Group for Research in Decision Analysis

Neural Networks for Feedback Control of Robots and Dynamical Systems

Frank L. Lewis

Practical industrial, robotic, and aerospace systems have unknown disturbances, unmodeled dynamics, actuator constraints, friction, and restricted availability of measurements. Such systems cannot easily be dealt with using standard adaptive or robust feedback control techniques. Over the past years we have developed a family of feedback controllers that can confront these systems using neural networks as the basic control block structure. The learning abilities of neural networks considered as Intelligent Systems allow these controllers to learn on-line and improve their performance through tuning of the weights. We will present a catalog of neural network controllers designed based on feedback linearization, backstepping, singular perturbations, and dynamic inversion techniques. These neural network controllers are all tuned on-line in real time based on the system errors.
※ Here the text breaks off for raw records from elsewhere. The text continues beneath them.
(** [via_via_overlaps(via_pos, new_via_diam, existing_via, clearance)] *)
Definition via_via_overlaps (via_pos : Point) (new_via_diam : R)
  (existing_via : Via) (clearance : R) : bool :=
  let via_pt := wxPointOf via_pos in
  let r_new := new_via_diam / 2 in
  let r_old := IZR (via_GetWidth existing_via) / 2 in
  let d := distance via_pt (via_GetPosition existing_via) in
  let tol := new_via_diam * 0.05 in
  ltb d (r_new + r_old + clearance + tol).

(** The items of [boardObj.GetTracks()]: plain tracks, arcs and vias, each
    with its net code.  The tests [type(t) is trk_type] and
    [isinstance(t, via_type)] tell them apart. *)
Inductive TrackItem : Type :=
| PCB_TRACK (track : Track) (netCode : Z)
| PCB_ARC (track : Track) (netCode : Z)
| PCB_VIA (via : Via) (netCode : Z).

(** What the filters read from the board: its pads, its tracks and the
    clearance that the design settings report
    ([GetClearanceConstraint()], else [GetDefault().GetClearance()], else
    [0]). *)
Record Board : Type := mkBoard {
  board_GetPads : list Pad;
  board_GetTracks : list TrackItem;
  board_clearance : Z
}.

(** The attributes of the plugin object that the filters read and write.
    [self.clearance] is assigned in [checkTracks] only: it is [None] until
    [checkTracks] has run once. *)
Record Self : Type := mkSelf {
  self_viaSize : Z;
  self_viaNetId : Z;
  self_clearance : option Z;
  self_viaPointsSafe : list Point
}.

(** [[t for t in tracks if type(t) is trk_type]], with the net codes. *)
Definition plainTracks (items : list TrackItem) : list (Track * Z) :=
  flat_map (fun t => match t with
                     | PCB_TRACK track netCode => [(track, netCode)]
                     | _ => []
                     end) items.

(** [[t for t in tracks if isinstance(t, via_type)]] *)
Definition existingVias (items : list TrackItem) : list Via :=
  flat_map (fun t => match t with
                     | PCB_VIA via _ => [via]
                     | _ => []
                     end) items.

(** [p not in viasToRemove] *)
Definition notIn (p : Point) (viasToRemove : list Point) : bool :=
  negb (existsb (fun q => if Point_eq_dec p q then true else false)
                viasToRemove).

Section Pcbnew.

(** [pcbnew.FromMM(0.5)] *)
Variable FromMM_half : Z.

(** The clearance used against a track: [max(FromMM(0.5), clearance // 2)]
    on the net of the vias, the full clearance on any other net. *)
Definition extra_clearance (viaNetId clearance netCode : Z) : Z :=
  if (netCode =? viaNetId)%Z then Z.max FromMM_half (clearance / 2)
  else clearance.

(** [checkPads(self)]: the flag [removed] and the object afterwards.
    Reading [self.clearance] before [checkTracks] has set it raises
    [AttributeError] inside the [try], so nothing is appended. *)
Definition checkPads (board : Board) (self : Self) : bool * Self :=
  let viasToRemove :=
    flat_map
      (fun pad =>
         filter (fun viaPos =>
                   match self_clearance self with
                   | Some clearance =>
                       via_pad_overlaps viaPos (IZR (self_viaSize self)) pad
                                        (IZR clearance)
                   | None => false
                   end)
                (self_viaPointsSafe self))
      (board_GetPads board) in
  match viasToRemove with
  | [] => (false, self)
  | _ :: _ =>
      (true,
       mkSelf (self_viaSize self) (self_viaNetId self) (self_clearance self)
              (filter (fun p => notIn p viasToRemove)
                      (self_viaPointsSafe self)))
  end.

(** [checkTracks(self)] *)
Definition checkTracks (board : Board) (self : Self) : bool * Self :=
  let clearance := board_clearance board in
  let viasToRemove :=
    flat_map
      (fun track =>
         filter (fun viaPos =>
                   via_track_overlaps viaPos (IZR (self_viaSize self))
                     (fst track)
                     (IZR (extra_clearance (self_viaNetId self) clearance
                             (snd track))))
                (self_viaPointsSafe self))
      (plainTracks (board_GetTracks board)) in
  match viasToRemove with
  | [] =>
      (false,
       mkSelf (self_viaSize self) (self_viaNetId self) (Some clearance)
              (self_viaPointsSafe self))
  | _ :: _ =>
      (true,
       mkSelf (self_viaSize self) (self_viaNetId self) (Some clearance)
              (filter (fun p => notIn p viasToRemove)
                      (self_viaPointsSafe self)))
  end.

(** [filter_vias_precise(self, candidate_points)] *)
Definition filter_vias_precise (board : Board) (self : Self)
  (candidate_points : list Point) : list Point :=
  let clearance := board_clearance board in
  let pads := board_GetPads board in
  let existing_vias := existingVias (board_GetTracks board) in
  let tracks := plainTracks (board_GetTracks board) in
  filter
    (fun pt =>
       if existsb (fun pad =>
                     via_pad_overlaps pt (IZR (self_viaSize self)) pad
                                      (IZR clearance)) pads
       then false
       else if existsb
                 (fun trk =>
                    via_track_overlaps pt (IZR (self_viaSize self)) (fst trk)
                      (IZR (extra_clearance (self_viaNetId self) clearance
                              (snd trk))))
                 tracks
       then false
       else negb (existsb (fun ev =>
                             via_via_overlaps pt (IZR (self_viaSize self)) ev
                                              (IZR clearance))
                          existing_vias))
    candidate_points.

(** The part of [Run] between the generation of the candidates and
    [createVias]: the two de-duplication passes, the two checks when
    [isRemoveViasWithClearanceViolationChecked] is set, and the precise
    filter.  It gives the flag [removed] and the object afterwards. *)
Definition Run_filters (board : Board) (self : Self)
  (isRemoveViasWithClearanceViolationChecked : bool)
  (combinedViaPoints : list Point) : bool * Self :=
  let self :=
    mkSelf (self_viaSize self) (self_viaNetId self) (self_clearance self)
           (prefilterDedupe (self_viaSize self) combinedViaPoints) in
  let '(removed, self) :=
    if isRemoveViasWithClearanceViolationChecked then
      let '(removed, self) := checkPads board self in
      let '(remvd, self) := checkTracks board self in
      (removed || remvd, self)
    else (false, self) in
  let before_cnt := length (self_viaPointsSafe self) in
  let viaPointsSafe :=
    filter_vias_precise board self (self_viaPointsSafe self) in
  let removed :=
    if (length viaPointsSafe <? before_cnt)%nat then true else removed in
  (removed,
   mkSelf (self_viaSize self) (self_viaNetId self) (self_clearance self)
          viaPointsSafe).

End Pcbnew.


(** Net names, as lists of characters. *)
Definition str : Type := list ascii.

Definition str_eq_dec (a b : str) : {a = b} + {a <> b} :=
  list_eq_dec ascii_dec a b.

(** [diffMap] and [regexMap] of [createNetFilterSuggestions]; the two
    dictionaries have the same keys, and [regexMap] is looked up only
    with a key of [diffMap]. *)
Definition diffMap (c : ascii) : option ascii :=
  if ascii_dec c "+" then Some "-"%char
  else if ascii_dec c "P" then Some "N"%char
  else if ascii_dec c "-" then Some "+"%char
  else if ascii_dec c "N" then Some "P"%char
  else None.

Definition regexMap (c : ascii) : str :=
  if ascii_dec c "+" then ["["; "+"; "-"; "]"]%char
  else if ascii_dec c "-" then ["["; "+"; "-"; "]"]%char
  else ["["; "P"; "N"; "]"]%char.

(** The loop of [createNetFilterSuggestions] over [netList];
    [netName[-1]] raises [IndexError] on an empty name. *)
Fixpoint suggestLoop (netList netFilterList rest : list str)
  : py (list str) :=
  match rest with
  | [] => Ok netFilterList
  | netName :: rest' =>
      match netName with
      | [] => Raise IndexError
      | _ :: _ =>
          let c := last netName "000"%char in
          let stem := removelast netName in
          let netFilterList :=
            match diffMap c with
            | Some d =>
                if in_dec str_eq_dec (stem ++ [d]) netList then
                  let filterText := stem ++ regexMap c in
                  if in_dec str_eq_dec filterText netFilterList
                  then netFilterList
                  else netFilterList ++ [filterText]
                else netFilterList
            | None => netFilterList
            end in
          suggestLoop netList (netFilterList ++ [netName]) rest'
      end
  end.

(** [createNetFilterSuggestions(self)], from the net names of
    [self.netMap]. *)
Definition createNetFilterSuggestions (netList : list str) : py (list str) :=
  suggestLoop netList [["*"%char]] netList.

End ViaFenceAction.

(* ===================================================================== *)
(** * viafence.py: arcs *)
(* ===================================================================== *)

Module ViaFenceArc.

Import ViaFenceAction.






(** [getCircleCenterRadius(sp, ep, ip)].  On real numbers [sqr_of_r] is
    a sum of two squares, so [math.sqrt] is defined on it. *)
Definition getCircleCenterRadius (sp ep ip : wxPoint) : py (wxPoint * R) :=
  let x1 := IZR (wx sp) in let y1 := IZR (wy sp) in
  let x2 := IZR (wx ep) in let y2 := IZR (wy ep) in
  let x3 := IZR (wx ip) in let y3 := IZR (wy ip) in
  let x12 := x1 - x2 in
  let x13 := x1 - x3 in
  let y12 := y1 - y2 in
  let y13 := y1 - y3 in
  let y31 := y3 - y1 in
  let y21 := y2 - y1 in
  let x31 := x3 - x1 in
  let x21 := x2 - x1 in
  let sx13 := x1 ^ 2 - x3 ^ 2 in
  let sy13 := y1 ^ 2 - y3 ^ 2 in
  let sx21 := x2 ^ 2 - x1 ^ 2 in
  let sy21 := y2 ^ 2 - y1 ^ 2 in
  f <- floordiv (sx13 * x12 + sy13 * x12 + sx21 * x13 + sy21 * x13)
                (2 * (y31 * x12 - y21 * x13)) ;;
  g <- floordiv (sx13 * y12 + sy13 * y12 + sx21 * y13 + sy21 * y13)
                (2 * (x31 * y12 - x21 * y13)) ;;
  let c := - x1 ^ 2 - y1 ^ 2 - 2 * g * x1 - 2 * f * y1 in
  let h := - g in
  let k := - f in
  let sqr_of_r := h * h + k * k - c in
  let r := round_ndigits (sqrt sqr_of_r) 5 in
  Ok (mkwxPoint (int h) (int k), r).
Then, we will present some recent results on \(H\)-infinity feedback control for constrained input nonlinear systems. The constraints on the input to the system are encoded via a quasi-norm that allows non-quadratic supply rates along with dissipativity theory to formulate the robust output feedback control problem using Hamilton-Jacobi-Isaac (HJI) equations. An iterative solution technique based on a game theoretic interpretation is presented. To provide a computationally tractable controller design method, the solution is approximated at each iteration with a neural network. The result is a closed-loop control based on a neural net that has been tuned a priori off-line.